A gas turbine engine may be used to power various types of vehicles and systems. A particular type of gas turbine engine that may be used to power aircraft is a turbofan gas turbine engine. A turbofan gas turbine engine conventionally includes, for example, five major sections: a fan section, a compressor section, a combustor section, a turbine section, and an exhaust section. The fan section is typically positioned at the inlet section of the engine and includes a fan that induces air from the surrounding environment into the engine and accelerates a portion of this air toward the compressor section. The remaining portion of air induced into the fan section is accelerated into and through a bypass plenum and out the exhaust section.
The compressor section raises the pressure of the air received from the fan section. The compressed air from the compressor section is then directed to the combustion section. In the combustion section, the compressed air enters the combustor, where a ring of fuel nozzles injects a steady stream of fuel. The fuel and air mixture is ignited in the combustor to form combustion gases from which energy is extracted in the turbine section.

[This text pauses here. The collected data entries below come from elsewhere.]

(** * rimworld-mcp-server: definition registry, patch engine, inheritance
      resolver and cycle detector

    A shallow embedding of [DefParser.processDefsFile],
    [PatchManager.applyPatches] and its helpers,
    [ReferenceAnalyzer.resolveInheritance] / [mergeWithParent],
    [ConflictDetector.detectCircularDependencies] and
    [ToolHandlers.handleGetDef], followed by the properties of the
    registry that the specification states about them.

    Modelling conventions.
    - JavaScript objects that the program shares and mutates (definition
      records, patch operations) live in two arenas, [objs] and
      [patchObjs]; every map, bucket and history holds arena indices, so
      that a mutation made through one alias is seen through all of them.
    - A JavaScript [Map] whose iteration order the program uses ([defs])
      is an insertion-ordered association list; the other maps are
      [gmap]s, and a [Set<string>] is a [gset string].
    - Strings are [string]s whose characters stand for code units
      0..255. *)

From Stdlib Require Import ZArith Ascii String.
From stdpp Require Import base option list strings gmap.

Local Open Scope string_scope.
Local Open Scope list_scope.
Local Open Scope Z_scope.

(** ** Parsed XML values

    What the XML parser hands over ([parseTagValue: false]): text is a
    string, repeated elements are an array, an element with children or
    attributes is an object.  [JUndef] and [JNull] are the two empty
    values the program compares against. *)

#[warnings="-register-all"]
Inductive JsVal : Type :=
| JUndef
| JNull
| JStr (s : string)
| JArr (items : list JsVal)
| JObj (props : list (string * JsVal)).

Definition truthy (v : JsVal) : bool :=
  match v with
  | JUndef | JNull => false
  | JStr s => negb (String.eqb s "")
  | JArr _ | JObj _ => true
  end.

Definition nullish (v : JsVal) : bool :=
  match v with JUndef | JNull => true | _ => false end.

Definition isArray (v : JsVal) : bool :=
  match v with JArr _ => true | _ => false end.

(** [typeof v === 'object' && !Array.isArray(v) && v !== null] *)
Definition isPlainObject (v : JsVal) : bool :=
  match v with JObj _ => true | _ => false end.

Definition isStr (s : string) (v : JsVal) : bool :=
  match v with JStr t => String.eqb t s | _ => false end.

(** [a || b] on values. *)
Definition js_or (a b : JsVal) : JsVal := if truthy a then a else b.

(** *** Own properties of an object, in insertion order *)

Fixpoint props_get (ps : list (string * JsVal)) (k : string) : JsVal :=
  match ps with
  | [] => JUndef
  | (k', v) :: ps' => if String.eqb k' k then v else props_get ps' k
  end.

(** [o[k] = v]: an existing key keeps its place, a new key goes last. *)
Fixpoint props_set (ps : list (string * JsVal)) (k : string) (v : JsVal)
  : list (string * JsVal) :=
  match ps with
  | [] => [(k, v)]
  | (k', v') :: ps' =>
      if String.eqb k' k then (k', v) :: ps' else (k', v') :: props_set ps' k v
  end.

(** [delete o[k]] *)
Definition props_delete (ps : list (string * JsVal)) (k : string)
  : list (string * JsVal) :=
  filter (fun kv => negb (String.eqb (fst kv) k)) ps.

(** [v[k]] for a value that is neither [undefined] nor [null] and a
    name [k] that is not one an array or a piece of text owns itself
    ([length], an index; see [ownKey] below): the names the program
    spells out ([defName], [@_Name], [li], ...) and, in the walks of the
    patch engine, the path segments that have passed the test of
    [ownKey].  A read of a name the value does not own gives
    [undefined].  Names that JavaScript resolves on a prototype
    ([constructor], [toString], [__proto__], ...) are not modelled,
    here and in the writes and deletions below: content keys are XML
    element and attribute names. *)
Definition js_get (v : JsVal) (k : string) : JsVal :=
  match v with
  | JObj ps => props_get ps k
  | _ => JUndef
  end.

(** ** Records of [types.ts] *)

Record ModInfo := {
  packageId : string;
  name : string;
  loadOrder : Z;
  isCore : bool;
  isDLC : bool
}.

Inductive ReferenceType :=
| RefParent | RefThingDef | RefRecipe | RefResearch | RefBuilding | RefWeapon
| RefApparel | RefHediff | RefTrait | RefWorkGiver | RefJob | RefThought
| RefInteraction | RefOther.

Record DefReference := {
  fromDef : string;
  toDef : string;
  referenceType : ReferenceType;
  ref_path : string
}.
(** ** What the handlers see of the disk *)

(** The store a request reads from a data file: a file that is missing or
    cannot be parsed reads as the empty object. *)
Definition stored (f : data_file) : Store :=
  match f with
  | Holds data => data
  | _ => ∅
  end.

(** [readData] can only throw while creating a missing file. *)
Definition readable (w : world) : bool :=
  match file w, faults w with
  | Missing, true :: _ => false
  | _, _ => true
  end.

Definition fresh : world := World Missing [] [] [].

(** The world that [readData] leaves when the file holds a store. *)
Definition after_read (w : world) : world :=
  logged ReadFileSync (logged ExistsSync w).

(** [writeData] succeeds unless the next write is scheduled to fail. *)
Definition write_ok (w : world) : bool :=
  match faults w with
  | true :: _ => false
  | _ => true
  end.

(** Every date of the store has at least one slot, and no slot twice. *)
Definition store_inv (data : Store) : Prop :=
  map_Forall (λ _ arr, arr ≠ [] ∧ NoDup arr) data.

#[global] Instance store_inv_dec data : Decision (store_inv data).
Proof. unfold store_inv. apply _. Defined.

(** The request and the worlds used in the concrete runs below. *)
Definition saturday_request : book_request :=
  BookRequest (Some "2024-06-08") (Some "09:00") None None.

Definition booked_world : world :=
  World (Holds {["2024-06-08" := ["09:00"]]}) [] [] [].

(** Worlds for the runs on a failing disk, on an unreadable file and on a
    store whose date has no dash. *)
Definition failing_disk (f : data_file) : world := World f [true] [] [].

Definition unreadable_world : world := World Unreadable [] [] [].

Definition plain_world : world :=
  World (Holds {["2024" := ["06:"; "07:"]]}) [] [] [].

(** A client whose name cannot be turned into a string:
    [{ "name": { "toString": 1 } }]. *)
Definition unprintable_client : json :=
  JObject [("name", JObject [("toString", JNumber "1")])].
Lemma run_attempt_taps_after_ready (cfg : config) (a : attempt) (r : reader) :
  taps_after_ready (events r) ->
  taps_after_ready (events (snd (run_attempt cfg a r))).
Proof.
  intros H. destruct a as [c m sig | m | fw polls e]; cbn [run_attempt].
  - destruct (handle_retry_events c m sig r) as (a & -> & F).
    now apply taps_after_ready_app_notap.
  - unfold fatal_error. reader_simpl.
    apply taps_after_ready_app_notap; [exact H | repeat constructor].
  - assert (H2 : taps_after_ready (events (connect_phase cfg fw polls r))).
    { destruct (connect_phase_events cfg fw polls r) as (a & -> & _).
      replace (events r ++ Ready fw (port cfg) :: a)
        with ((events r ++ [Ready fw (port cfg)]) ++ a)
        by (rewrite <- app_assoc; reflexivity).
      apply (taps_after_ready_app_ready _ _ fw (port cfg)).
      - apply taps_after_ready_app_notap; [exact H | repeat constructor].
      - apply in_or_app. right. left. reflexivity. }
    destruct e as [s | c m sig | m]; cbn [snd].
    + rewrite handle_shutdown_events. apply taps_after_ready_app_notap; [exact H2 |].
      destruct (shutdown_requested _); repeat constructor.
    + destruct (handle_retry_events c m sig (connect_phase cfg fw polls r)) as (a & -> & F).
      now apply taps_after_ready_app_notap.
    + unfold fatal_error. reader_simpl.
      apply taps_after_ready_app_notap; [exact H2 | repeat constructor].
Qed.

Lemma run_loop_taps_after_ready (cfg : config) (env : list attempt) (r r' : reader) :
  taps_after_ready (events r) -> run_loop cfg env r = Some r' ->
  taps_after_ready (events r').
Proof.
  revert r. induction env as [|a env IH]; intros r H Hrun; cbn [run_loop] in Hrun;
    destruct (loop_condition r); cbn [negb] in Hrun;
    try (injection Hrun as <-; exact H); try discriminate.
  pose proof (run_attempt_taps_after_ready cfg a r H) as H1.
  destruct (run_attempt cfg a r) as [again r1]. cbn [snd] in H1.
  destruct again; [exact (IH r1 H1 Hrun) | injection Hrun as <-; exact H1].
Qed.

Lemma handle_retry_waits (c : err_class) (m : string) (sig : option Z)
    (r : reader) :
  (retry_count r < MAX_RETRIES)%nat -> Forall backoff (waits r) ->
  Forall backoff (waits (snd (handle_retry c m sig r))).
Proof.
  intros Hr Hw. destruct (Nat.lt_ge_cases (S (retry_count r)) MAX_RETRIES) as [Hb | Hc].
  - destruct (handle_retry_below c m sig r Hb) as (_ & -> & _).
    apply Forall_app. split; [exact Hw |]. unfold MAX_RETRIES in Hb.
    destruct (retry_count r) as [|[|[|[|n]]]]; try lia;
      (apply Forall_cons; [| apply Forall_nil]); unfold backoff; cbn; lia.
  - rewrite (handle_retry_ceiling c m sig r Hc). reader_simpl. exact Hw.
Qed.

Lemma run_attempt_waits (cfg : config) (a : attempt) (r : reader) :
  loop_condition r = true -> Forall backoff (waits r) ->
  Forall backoff (waits (snd (run_attempt cfg a r))).
Proof.
  intros Hl Hw. unfold loop_condition in Hl. apply andb_true_iff in Hl as [Hr _].
  apply Nat.ltb_lt in Hr.
  destruct a as [c m sig | m | fw polls e]; cbn [run_attempt].
  - now apply handle_retry_waits.
  - exact Hw.
  - destruct (connect_phase_fields cfg fw polls r) as (R0 & _ & _ & W0).
    destruct e as [s | c m sig | m]; cbn [snd].
    + destruct (handle_shutdown_fields s (connect_phase cfg fw polls r)) as (_ & _ & _ & -> & _).
      rewrite W0. exact Hw.
    + apply handle_retry_waits; [rewrite R0; unfold MAX_RETRIES; lia | rewrite W0; exact Hw].
    + unfold fatal_error. reader_simpl. rewrite W0. exact Hw.
Qed.

Lemma run_loop_waits (cfg : config) (env : list attempt) (r r' : reader) :
  Forall backoff (waits r) -> run_loop cfg env r = Some r' ->
  Forall backoff (waits r').
Proof.
  revert r. induction env as [|a env IH]; intros r H Hrun; cbn [run_loop] in Hrun;
    destruct (loop_condition r) eqn:Hl; cbn [negb] in Hrun;
    try (injection Hrun as <-; exact H); try discriminate.
  pose proof (run_attempt_waits cfg a r Hl H) as H1.
  destruct (run_attempt cfg a r) as [again r1]. cbn [snd] in H1.
  destruct again; [exact (IH r1 H1 Hrun) | injection Hrun as <-; exact H1].
Qed.

Lemma heartbeat_step (cfg : config) (p : poll) (r : reader) :
  let due := HEARTBEAT_INTERVAL_MS <=? hb_now p - last_heartbeat r in
  count_events is_heartbeat (events (scan_iteration cfg p r)) =
    (count_events is_heartbeat (events r) + (if due then 1 else 0))%nat /\
  last_heartbeat (scan_iteration cfg p r) =
    (if due then hb_now p else last_heartbeat r).
Proof.
  cbv zeta. unfold scan_iteration, send_heartbeat_if_needed.
  destruct (HEARTBEAT_INTERVAL_MS <=? hb_now p - last_heartbeat r);
    destruct (polled p) as [[|b u]|];
    try destruct (is_duplicate_tap _ _ _ _); reader_simpl;
    rewrite ?count_events_app; split; try reflexivity; cbn; lia.
Qed.

Lemma nondecreasing_cons2 (a b : Z) (l : list Z) :
  nondecreasing (a :: b :: l) = true <-> a <= b /\ nondecreasing (b :: l) = true.
Proof. cbn [nondecreasing]. rewrite andb_true_iff, Z.leb_le. reflexivity. Qed.

Lemma nondecreasing_lower (a b : Z) (l : list Z) :
  a <= b -> nondecreasing (b :: l) = true -> nondecreasing (a :: l) = true.
Proof.
  destruct l as [|c l]; [reflexivity |]. rewrite !nondecreasing_cons2.
  intros H [H1 H2]. split; [lia | exact H2].
Qed.

Lemma nondecreasing_tail (a : Z) (l : list Z) :
  nondecreasing (a :: l) = true -> nondecreasing l = true.
Proof. destruct l as [|b l]; [reflexivity |]. rewrite nondecreasing_cons2. tauto. Qed.

Lemma nondecreasing_head_le (a x : Z) (l : list Z) :
  nondecreasing (a :: l) = true -> In x l -> a <= x.
Proof.
  revert a. induction l as [|b l IH]; intros a H Hin; [destruct Hin |].
  apply nondecreasing_cons2 in H as [H1 H2]. destruct Hin as [-> | Hin]; [exact H1 |].
  specialize (IH b H2 Hin). lia.
Qed.

Lemma nondecreasing_app_r (l1 l2 : list Z) :
  nondecreasing (l1 ++ l2) = true -> nondecreasing l2 = true.
Proof.
  induction l1 as [|a l1 IH]; intros H; [exact H |].
  apply IH. exact (nondecreasing_tail a _ H).
Qed.

Lemma last_default (l : list Z) (d d' : Z) : l <> [] -> last l d = last l d'.
Proof.
  induction l as [|a l IH]; intros H; [contradiction |].
  destruct l as [|b l]; [reflexivity |]. cbn [last]. apply IH. discriminate.
Qed.

Lemma nibble_char_code (n : Z) : 0 <= n < 16 ->
  Ascii.nat_of_ascii (nibble_char n) =
  Z.to_nat (if n <? 10 then 48 + n else 55 + n).
Proof.
  intros H. unfold nibble_char.
  destruct (n <? 10); apply Ascii.nat_ascii_embedding; lia.
Qed.

Lemma nibble_char_inj (a b : Z) : 0 <= a < 16 -> 0 <= b < 16 ->
  nibble_char a = nibble_char b -> a = b.
Proof.
  intros Ha Hb E. apply (f_equal Ascii.nat_of_ascii) in E.
  rewrite !nibble_char_code in E by assumption.
  destruct (Z.ltb_spec a 10), (Z.ltb_spec b 10); lia.
Qed.

Lemma byte_nibbles (b : Z) : 0 <= b <= 255 ->
  0 <= Z.shiftr b 4 < 16 /\ 0 <= Z.land b 15 < 16 /\
  b = 16 * Z.shiftr b 4 + Z.land b 15.
Proof.
  intros H. rewrite Z.shiftr_div_pow2 by lia.
  change 15 with (Z.ones 4). rewrite Z.land_ones by lia.
  change (2 ^ 4) with 16. pose proof (Z.div_mod b 16). pose proof (Z.mod_pos_bound b 16).
  split; [split; [apply Z.div_pos | apply Z.div_lt_upper_bound] |]; lia.
Qed.

(** The identifier reported in a [tap] event, [uid.hex().upper()] in
    [_scan_loop] (line 227), is two characters per byte and tells byte
    strings apart: two byte strings get the same identifier exactly when
    they are equal. *)
Theorem hex_upper_injective (u v : list Z) :
  Forall (fun b => 0 <= b <= 255) u -> Forall (fun b => 0 <= b <= 255) v ->
  (hex_upper u = hex_upper v <-> u = v) /\
  String.length (hex_upper u) = (2 * List.length u)%nat.
Proof.
  intros Hu Hv. split.
  - split; [| intros ->; reflexivity].
    revert v Hv. induction Hu as [|b u Hb Hu IH];
      intros [|c v] Hv E; try discriminate; [reflexivity |].
    inversion Hv as [|? ? Hc Hv']; subst.
    cbn [hex_upper] in E. injection E as E1 E2 E3.
    destruct (byte_nibbles b Hb) as (B1 & B2 & B3).
    destruct (byte_nibbles c Hc) as (C1 & C2 & C3).
    apply nibble_char_inj in E1; [| assumption | assumption].
    apply nibble_char_inj in E2; [| assumption | assumption].
    f_equal; [lia | exact (IH v Hv' E3)].
  - clear Hv. induction u as [|b u IH]; [reflexivity |].
    cbn [hex_upper String.length List.length]. rewrite IH by (inversion Hu; assumption). lia.
Qed.

Lemma hex_upper_injective_witness :
  Forall (fun b => 0 <= b <= 255) [4; 161] /\ Forall (fun b => 0 <= b <= 255) [64; 26] /\
  (hex_upper [4; 161] = hex_upper [64; 26] <-> [4; 161] = [64; 26]) /\
  String.length (hex_upper [4; 161]) = (2 * List.length [4; 161])%nat.
Proof.
  assert (H1 : Forall (fun b => 0 <= b <= 255) [4; 161]) by (repeat constructor; lia).
  assert (H2 : Forall (fun b => 0 <= b <= 255) [64; 26]) by (repeat constructor; lia).
  split; [exact H1 | split; [exact H2 | exact (hex_upper_injective _ _ H1 H2)]].
Defined.

(** In the event stream of a run, every [tap] event is preceded by a
    [ready] event: identifiers are only reported after the reader has been
    initialized. *)
Theorem taps_follow_ready (cfg : config) (t0 : Z) (env : list attempt)
    (code : Z) (r' : reader) :
  run cfg t0 env = Some (code, r') ->
  forall i u, nth_error (events r') i = Some (Tap u) ->
  exists j fw p, (j < i)%nat /\ nth_error (events r') j = Some (Ready fw p).
Proof.
  unfold run. destruct (run_loop cfg env (initial_reader t0)) as [r|] eqn:E;
    [| discriminate].
  intros H. injection H as _ <-.
  apply (run_loop_taps_after_ready cfg env (initial_reader t0) r); [| exact E].
  intros i u Hi. destruct i; discriminate.
Qed.

Lemma taps_follow_ready_witness :
  run default_config 0 [Connected "1.6" [seen [1] 0] (EndShutdown 2)] =
  Some (0, {| retry_count := 0; shutdown_requested := true; fatal_exit := false;
              recent_taps := [{| tap_uid := "01"; tap_time := 0 |}];
              last_heartbeat := 0;
              events := [Ready "1.6" "/dev/ttyUSB0"; Tap "01"; Shutdown 2];
              waits := [] |}) /\
  nth_error [Ready "1.6" "/dev/ttyUSB0"; Tap "01"; Shutdown 2] 1 = Some (Tap "01") /\
  exists j fw p, (j < 1)%nat /\
    nth_error [Ready "1.6" "/dev/ttyUSB0"; Tap "01"; Shutdown 2] j = Some (Ready fw p).
Proof.
  split; [reflexivity |]. split; [reflexivity |].
  exact (taps_follow_ready default_config 0 [Connected "1.6" [seen [1] 0] (EndShutdown 2)]
           0 _ eq_refl 1 "01" eq_refl).
Defined.

(** Every backoff a run waits for, [2 ** retry_count] seconds in
    [_handle_retry], is 2, 4, 8 or 16 seconds: the retry ceiling of 5 stops
    the loop before a 32-second wait. *)
Theorem run_backoffs (cfg : config) (t0 : Z) (env : list attempt)
    (code : Z) (r' : reader) :
  run cfg t0 env = Some (code, r') ->
  Forall (fun w => In w [2; 4; 8; 16]) (waits r').
Proof.
  unfold run. destruct (run_loop cfg env (initial_reader t0)) as [r|] eqn:E;
    [| discriminate].
  intros H. injection H as _ <-.
  exact (run_loop_waits cfg env (initial_reader t0) r (Forall_nil _) E).
Qed.

Lemma run_backoffs_witness :
  run default_config 0 (three_failures ++ [InitUnexpected "boom"]) =
  Some (1, {| retry_count := 3; shutdown_requested := false; fatal_exit := true;
              recent_taps := []; last_heartbeat := 0;
              events := [Error "Serial error: could not open port" false;
                         Error "PN532 error: No response" false;
                         Error "PN532 error: No response" false;
                         Error "boom" true];
              waits := [2; 4; 8] |}) /\
  Forall (fun w => In w [2; 4; 8; 16]) [2; 4; 8].
Proof.
  split; [reflexivity |].
  exact (run_backoffs default_config 0 (three_failures ++ [InitUnexpected "boom"]) 1 _ eq_refl).
Defined.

To improve engine efficiencies, gas turbine engine designers and manufacturers continue to increase the operational temperatures within engines. At these ever-increasing temperatures, it becomes increasingly difficult to effectively cool the combustors and still maintain sufficient residual airflow for emissions and exit temperature (e.g., dilution) control. To address this difficulty, a dual-wall cooling approach (e.g., impingement and effusion) has been developed to reduce the combustor wall temperatures.
The dual-wall cooling approach uses conventional sheet metal construction with sliding joints and inserts to provide adequate jet velocity for major/quench holes. This approach has demonstrated promising reduction in wall temperatures, but also exhibits certain drawbacks. For example, it is susceptible to manufacturing tolerances, causing variation in cooling or pressure drop.
Hence, there is a need to provide a cooling approach for combustors and other dual-wall hot section structures that provides at least equivalent temperature reduction benefits as known dual-wall cooling approaches, while simultaneously reducing the susceptibility to manufacturing tolerances. The present invention addresses at least this need.